Wednesday, March 28, 2018

Sirens Waling

The red pill revolution is all about refusing to honor agreements we did not participate in originating, negotiating, or finalizing. Most red pill folk object to statutory law, and regulatory and administrative law and procedure, ordinances, and the like. Common law is real law, organically forged over eons by parties vying against parties (or the state) in proper tribunals before fair juries. The rest is pretty much hogwash. What matters is tried-and-true tradition, in law and in every other aspect of society, but with a twist—a new bugaloo, which constitutes something very special.
 
Ready-made narratives known as news, current events, conventional history are suspect at the very least. The truth is almost never to be found there. Harland Gasder knew it. He knew the world was one, immense scam. Oh there were many well-intentioned folks among the unwitting scam-masters, deluded one way or another. It often left him feeling adrift, lonesome for an acknowledging colleague or two. Occasionally he would find a refuge. But it would not last long. Things do indeed fall apart. 

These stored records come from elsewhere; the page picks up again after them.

(** ** One connection *)

(** A half has left only after its peer took its reference. *)
Definition settled (p p' : half_pc) : Prop :=
  (gone p = true → took p' = true) ∧ (gone p' = true → took p = true).

Section one.
Context `{Quiet} `{RbLaws Z}.
Variables (l cpu s a b sx : Z) (k : list Z).
Hypothesis own_ne : a ≠ b.
Hypothesis key_ok : good_key k.
Implicit Types w : world.

Abbreviation inv := (pair_inv l cpu s a b sx k).
Abbreviation framed := (pair_frame l cpu s a b).
Abbreviation own := (own a b).

Lemma settled_dir d (ps : pair_sys) :
  is_dir d → settled (at_rx ps) (at_tx ps) → settled (pc_of d ps) (pc_of (Z.lxor d 1) ps).
Proof. intros [-> | ->]; unfold settled; simpl; tauto. Qed.

(** The invariant, seen from another world that differs in our part only. *)
Lemma pair_inv_rebase S w0 w1 d p p' w : inv S w0 d p p' w → framed S w1 w → inv S w1 d p p' w.
Proof.
  intros [(t & Ha & Hf) | (g & [(q & t & O & O' & []) | []])] Hfr.
  - left. by exists t.
  - right. exists g. left. exists q, t, O, O'. by split.
  - right. exists g. right. by split.
Qed.

Lemma pair_inv_framed S w0 d p p' w : inv S w0 d p p' w → framed S w0 w.
Proof. intros [(t & [] & Hf) | (g & [(q & t & O & O' & []) | []])]; done. Qed.

(** Once a half has left, either the other still holds the QP or both are
    gone. *)
Lemma line_settled S w0 d p p' w p1 w1 :
  is_dir d → inv S w0 d p1 p' w1 → half_line d cpu (PObj s) p w = Ok (p1, w1) →
  settled p p' → prompt p p' = true → settled p1 p'.
Proof.
  intros Hd Hi Hl [Hs Hs'] Hp.
  assert (Hgone : gone p1 = true → took p' = true).
  { intros Hg. destruct (line_gone _ _ _ _ _ _ _ Hl Hg) as [? | (qp & kvec & rc & ->)]; auto. }
  split; [done |]. intros Hg'. specialize (Hs' Hg').
  destruct Hi as [(t & [] & _) | (g & [(q & t & O & O' & []) | []])].
  - by subst p'.
  - specialize (lk_gone' Hg'). unfold holds in lk_gone'. by destruct (took p1).
  - destruct fr_pc as [Hg | Hlate]; [by apply gone_bits | by rewrite (line_late _ _ _ _ _ _ _ _ Hl Hlate) in Hs'].
Qed.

In the arena of “news” and “current events,” nothing can be accepted as fact anymore because now, in the 21st Century, as never before, anything and anybody can be digitally manipulated and re-mastered to serve anyone’s purposes. (This includes the sources of reliable sources—and their sources too.)
                  
Moreover, there is no infallible filter that can separate fact from fiction; even one’s own discernment can easily be on shaky ground. Relying, as it does, on accumulated lessons and experiences of the past, one’s discernment too is likely defective, or alterable, or biased in at least some subtle way.
 
In the final analysis, it is best to rely entirely on your gut instincts, your intuition. Still, apprehending what that is and learning how to detect that in oneself is no easy task; it’s nothing short of being in communication with one’s soul. But…can’t the soul be tricked as well?
 
One’s soul is only as pure as one’s self, is it not? And there is no use traversing the inner states: the etheric, astral, subtle, non-dual…what-have-you. All may already be lost in a jumbled jungle of disarrayed logic, of arational irrationality, scientizmickly bio-engineered claptrap of the highest order long ago inserted into the inner recesses of our being by ETs. (But more on that later…)
 
WE MUST NOT GET PESSIMISTIC, NOR BE NEGATIVE!
 
There is hope: can’t we “approximate”? We might take an educated guess that our soul, if we can tune-into it, would not fool us because it cannot be fooled. But, if our souls can be fooled, then if we know that such might be the case we can forever keep our facts, our reality, in a state of suspended animation; always remaining “subject to change, revision.” Yet isn’t such a position actually known as the disease of “liberalism”: a world in which there are no fixed constants; that is forever in flux and subject to interminable “change for the better”?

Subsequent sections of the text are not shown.